Find the word "reflexivity" in the data. Return every line where it appears.

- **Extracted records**
▼

Lemma durationKey_bytes d : Forall byte (getDurationKey d).
Proof.
  unfold getDurationKey. apply combine_bytes. constructor; [repeat constructor; unfold byte; lia|].
  constructor; [|constructor]. apply Uint64ToBigEndian_bytes, uint64_in_range.
Qed.

Lemma timeKey_bytes t : uint64_ok t -> Forall byte (getTimeKey t).
Proof.
  intros H. unfold getTimeKey. rewrite FormatTimeBytes_length by exact H. constructor; [unfold byte; lia|]. cbn [app]. apply Forall_app.
  split; [apply Uint64ToBigEndian_bytes; lia | now apply FormatTimeBytes_bytes].
Qed.

Lemma refs_bytes a l rk : Forall byte a -> (IsUnlocking l = true -> uint64_ok (EndTime l)) -> In rk (refs a l) -> Forall byte rk.
Proof.
  intros Ha Ht I. pose proof (durationKey_bytes (Duration l)) as Hd.
  assert (One : forall b, 0 <= b < 256 -> Forall byte [b]) by (repeat constructor; unfold byte; lia).
  assert (D : In rk (duration_refs a l) -> Forall byte rk).
  { clear I. unfold duration_refs. intros I. apply in_app_or in I as [I | I].
    - destruct I as [<- | [<- | []]]; apply combine_bytes; repeat (apply Forall_cons; [first [exact Ha | exact Hd | apply One; lia]|]); constructor.
    - apply in_flat_map in I as (c & _ & [<- | [<- | []]]); apply combine_bytes;
        repeat (apply Forall_cons; [first [exact Ha | exact Hd | apply string_bytes_byte | apply One; lia]|]); constructor. }
  unfold refs in I. destruct (IsUnlocking l); [|now apply D]. apply in_app_or in I as [I | I]; [now apply D|].
  pose proof (timeKey_bytes (EndTime l) (Ht eq_refl)) as Hk. unfold time_refs in I. apply in_app_or in I as [I | I].
  - destruct I as [<- | [<- | []]]; apply combine_bytes; repeat (apply Forall_cons; [first [exact Ha | exact Hk | apply One; lia]|]); constructor.
  - apply in_flat_map in I as (c & _ & [<- | [<- | []]]); apply combine_bytes;
      repeat (apply Forall_cons; [first [exact Ha | exact Hk | apply string_bytes_byte | apply One; lia]|]); constructor.
Qed.

Lemma ref_key_bytes u rk id : uint64_ok id -> Forall byte rk -> Forall byte (ref_key u rk id).
Proof.
  intros U H. rewrite ref_key_app. constructor; [unfold byte; destruct u; lia|]. constructor; [unfold byte; lia|]. apply Forall_app.
  split; [exact H|]. constructor; [unfold byte; lia | now apply Uint64ToBigEndian_bytes].
Qed.

Lemma lockStoreKey_bytes id : uint64_ok id -> Forall byte (lockStoreKey id).
Proof. intros U. rewrite lockStoreKey_app. repeat (constructor; [unfold byte; lia|]). now apply Uint64ToBigEndian_bytes. Qed.

End Keys.

(** ** The store *)

From stdpp Require Import base gmap.
From Stdlib Require Import ZArith Lia List Bool String Sorted.
From S2P Require Import Prelude GoBig SdkMath Store SumTree GoState PrefixStore SdkCoins Lockup.
Import ListNotations.
Open Scope Z_scope.
Abbreviation lockmap := (gmap Z PeriodLock).

Section LockupStore.
Context {S : SdkMath} {B : BigEndian} {BS : BigEndianSpec B} {T : SdkText} {TS : SdkTextSpec T} {C : CoinsOps} {P : PrefixEnd} {PS : PrefixEndSpec P}
  {LK : LockupKeepers} {KL : KVStore Stored} {KLS : KVStoreSpec KL} {KA : KVStore (list Child)}.

(** [y] is a reference key of the lock [id]. *)
Definition refers (R : lockmap) (y : bytes) (id : Z) : Prop :=
  exists l a rk, R !! id = Some l /\ AccAddressFromBech32 (Owner l) = Ok a /\ In rk (refs a l) /\ y = ref_key (IsUnlocking l) rk id.

Record StoreOk (s : @St _ KL) (L R : lockmap) (n : Z) : Prop := {
  so_locks : forall id, uint64_ok id -> st_get s (lockStoreKey id) = VLock <$> (L !! id);
  so_refs : forall y v, is_ref y -> (st_get s y = Some v <-> exists id, v = VId id /\ refers R y id);
  so_range : forall id l, R !! id = Some l -> uint64_ok id;
  so_last : (match st_get s KeyLastLockID with Some (VId id) => id | _ => 0 end) = n;
  so_nosynth : forall b y, b = 15 \/ b = 16 -> st_get s (b :: y) = None;
  so_bytes : forall y v, st_get s y = Some v -> Forall byte y
}.

(** The rest of the keeper is untouched. *)
Definition same_rest (k k' : Keeper) : Prop := lk_acc k' = lk_acc k /\ lk_params k' = lk_params k /\ lk_ext k' = lk_ext k.

Lemma same_rest_refl k : same_rest k k.
Proof. repeat split. Qed.
Lemma same_rest_trans k1 k2 k3 : same_rest k1 k2 -> same_rest k2 k3 -> same_rest k1 k3.
Proof. unfold same_rest. intuition congruence. Qed.

Lemma set_lk_ok f k r k' : set_lk f k = (Ok r, k') -> lk_store k' = f (lk_store k) /\ same_rest k k'.
Proof. unfold set_lk, modify. intros H. apply (f_equal snd) in H. cbn in H. subst k'. repeat split. Qed.

Lemma not_ref_first y b : is_ref y -> hd_error y = Some b -> b = 3 \/ b = 4.
Proof. destruct y; [intros []|]. cbn. intros H E. injection E as <-. exact H. Qed.

(** A write outside of the references. *)
Lemma store_lock s L R n l : StoreOk s L R n -> uint64_ok (ID l) -> StoreOk (st_set s (lockStoreKey (ID l)) (VLock l)) (<[ID l := l]> L) R n.
Proof.
  intros [A1 A2 A3 A4 A5 A6] U. split; auto.
  - intros id Ui. destruct (Z.eq_dec id (ID l)) as [-> | N].
    + now rewrite get_set_eq, lookup_insert_eq.
    + rewrite get_set_ne, lookup_insert_ne by (try congruence; intros E; apply lockStoreKey_inj in E; congruence). auto.
  - intros y v Hy. rewrite get_set_ne; [now apply A2|]. intros E. apply (lockStoreKey_not_ref (ID l)). now rewrite E.
  - rewrite get_set_ne; [exact A4|]. rewrite lockStoreKey_app. discriminate.
  - intros b y Hb. rewrite get_set_ne; [now apply A5|]. rewrite lockStoreKey_app. intros E. injection E. lia.
  - intros y v. rewrite st_get_set. destruct (bcompare _ y) eqn:E; eauto. apply bcompare_eq in E as <-. intros _. now apply lockStoreKey_bytes.
Qed.

Lemma remove_lock s L R n id : StoreOk s L R n -> uint64_ok id -> StoreOk (st_delete s (lockStoreKey id)) (base.delete id L) R n.
Proof.
  intros [A1 A2 A3 A4 A5 A6] U. split; auto.
  - intros i Ui. destruct (Z.eq_dec i id) as [-> | N].
    + now rewrite get_delete_eq, lookup_delete_eq.
    + rewrite get_delete_ne, lookup_delete_ne by (try congruence; intros E; apply lockStoreKey_inj in E; congruence). auto.
  - intros y v Hy. rewrite get_delete_ne; [now apply A2|]. intros E. apply (lockStoreKey_not_ref id). now rewrite E.
  - rewrite get_delete_ne; [exact A4|]. rewrite lockStoreKey_app. discriminate.
  - intros b y Hb. rewrite get_delete_ne; [now apply A5|]. rewrite lockStoreKey_app. intros E. injection E. lia.
  - intros y v. rewrite st_get_delete. destruct (bcompare _ y); [discriminate | apply A6 | apply A6].
Qed.

Lemma store_last s L R n m : StoreOk s L R n -> StoreOk (st_set s KeyLastLockID (VId m)) L R m.
Proof.
  intros [A1 A2 A3 A4 A5 A6]. split; auto.
  - intros id U. rewrite get_set_ne; [auto|]. rewrite lockStoreKey_app. discriminate.
  - intros y v Hy. rewrite get_set_ne; [now apply A2|]. intros <-. unfold is_ref, KeyLastLockID in Hy. lia.
  - now rewrite get_set_eq.
  - intros b y Hb. rewrite get_set_ne; [now apply A5|]. unfold KeyLastLockID. intros E. injection E. lia.
  - intros y v. rewrite st_get_set. destruct (bcompare _ y) eqn:E; eauto. apply bcompare_eq in E as <-. intros _. repeat constructor; unfold byte; lia.
Qed.

Lemma setLock_ok k l k' r L R n : StoreOk (lk_store k) L R n -> uint64_ok (ID l) -> setLock l k = (Ok r, k') ->
  StoreOk (lk_store k') (<[ID l := l]> L) R n /\ same_rest k k'.
Proof. intros O U H. apply set_lk_ok in H as [-> H]. split; [now apply store_lock | exact H]. Qed.

Lemma deleteLock_ok k id k' r L R n : StoreOk (lk_store k) L R n -> uint64_ok id -> deleteLock id k = (Ok r, k') ->
  StoreOk (lk_store k') (base.delete id L) R n /\ same_rest k k'.
Proof. intros O U H. apply set_lk_ok in H as [-> H]. split; [now apply remove_lock | exact H]. Qed.

Lemma SetLastLockID_ok k m k' r L R n : StoreOk (lk_store k) L R n -> SetLastLockID m k = (Ok r, k') ->
  StoreOk (lk_store k') L R m /\ same_rest k k'.
Proof. intros O H. apply set_lk_ok in H as [-> H]. split; [now apply (store_last _ _ _ n) | exact H]. Qed.

Lemma GetLastLockID_ok k L R n : StoreOk (lk_store k) L R n -> GetLastLockID k = n.
Proof. intros O. apply (so_last _ _ _ _ O). Qed.

Lemma GetLockByID_ok k id L R n r k' : StoreOk (lk_store k) L R n -> uint64_ok id -> GetLockByID id k = (Ok r, k') ->
  L !! id = Some r /\ k' = k.
Proof.
  intros O U. unfold GetLockByID. rewrite (so_locks _ _ _ _ O id U). destruct (L !! id) as [l|]; cbn; [|discriminate].
  intros H. injection H as -> ->. auto.
Qed.

Lemma GetLockByID_some k id L R n l : StoreOk (lk_store k) L R n -> uint64_ok id -> L !! id = Some l -> GetLockByID id k = (Ok l, k).
Proof. intros O U E. unfold GetLockByID. rewrite (so_locks _ _ _ _ O id U), E. reflexivity. Qed.

(** ** References *)

(** Writes to reference keys of one lock only. *)
Definition only_refs_of (id : Z) (s s' : @St _ KL) : Prop :=
  forall y, (forall u rk, y <> ref_key u rk id) -> st_get s' y = st_get s y.

Lemma only_refs_store id s s' L R n : StoreOk s L R n -> only_refs_of id s s' ->
  (forall i, uint64_ok i -> st_get s' (lockStoreKey i) = VLock <$> (L !! i)) /\
  (match st_get s' KeyLastLockID with Some (VId i) => i | _ => 0 end) = n /\
  (forall b y, b = 15 \/ b = 16 -> st_get s' (b :: y) = None).
Proof.
  intros O H. split; [|split].
  - intros i U. rewrite H; [now apply O|]. intros u rk E. apply (lockStoreKey_not_ref i). rewrite E. apply ref_key_is_ref.
  - rewrite H; [apply O|]. intros u rk E. pose proof (ref_key_is_ref u rk id) as X. rewrite <- E in X. cbn in X. unfold KeyLastLockID in *. cbn in X. lia.
  - intros b y Hb. rewrite H; [now apply O|]. intros u rk E. pose proof (ref_key_is_ref u rk id) as X. rewrite <- E in X. cbn in X. lia.
Qed.

Lemma delete_keys_get id u (ks : list bytes) : forall s,
  let s' := fold_left (fun s rk => st_delete s (ref_key u rk id)) ks s in
  only_refs_of id s s' /\ (forall rk, In rk ks -> st_get s' (ref_key u rk id) = None) /\
  (forall y, st_get s y = None -> st_get s' y = None) /\ (forall y v, st_get s' y = Some v -> st_get s y = Some v).
Proof.
  induction ks as [|k ks IH]; intros s; cbn [fold_left].
  - split; [now intros y|]. split; [intros rk []|]. auto.
  - destruct (IH (st_delete s (ref_key u k id))) as (I1 & I2 & I3 & I4). set (s' := fold_left _ ks _) in *. split; [|split; [|split]].
    + intros y Hy. rewrite I1 by exact Hy. apply get_delete_ne. intros E. now apply (Hy u k).
    + intros rk [<- | I]; [|now apply I2]. apply I3. apply get_delete_eq.
    + intros y E. apply I3. rewrite st_get_delete. destruct (bcompare _ y); [reflexivity | exact E | exact E].
    + intros y v E. apply I4 in E. rewrite st_get_delete in E. destruct (bcompare _ y); [discriminate | exact E | exact E].
Qed.

Lemma deleteLockRefs_run u l a k : AccAddressFromBech32 (Owner l) = Ok a ->
  exists k', deleteLockRefs (unlockingPrefix u) l k = (Ok tt, k') /\ same_rest k k' /\
    lk_store k' = fold_left (fun s rk => st_delete s (ref_key u rk (ID l))) (duration_refs a l ++ time_refs a l) (lk_store k).
Proof.
  intros E. unfold deleteLockRefs. rewrite (lockRefKeys_ok l a E). unfold mbind, lift.
  generalize (duration_refs a l ++ time_refs a l) as ks. intros ks. revert k. induction ks as [|rk ks IH]; intros k; cbn [for_each fold_left].
  - exists k. repeat split.
  - unfold mbind, deleteLockRefByKey, set_lk, modify. fold (ref_key u rk (ID l)).
    destruct (IH {| lk_store := st_delete (lk_store k) (ref_key u rk (ID l)); lk_acc := lk_acc k; lk_params := lk_params k; lk_ext := lk_ext k |})
      as (k' & E' & R & Es). exists k'. split; [exact E'|]. split; [exact R | exact Es].
Qed.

▲

- **Reply**
Proof. intros O U E. unfold GetLockByID. rewrite (so_locks _ _ _ _ O id U), E. reflexivity. Qed.
    + intros y E. apply I3. rewrite st_get_delete. destruct (bcompare _ y); [reflexivity | exact E | exact E].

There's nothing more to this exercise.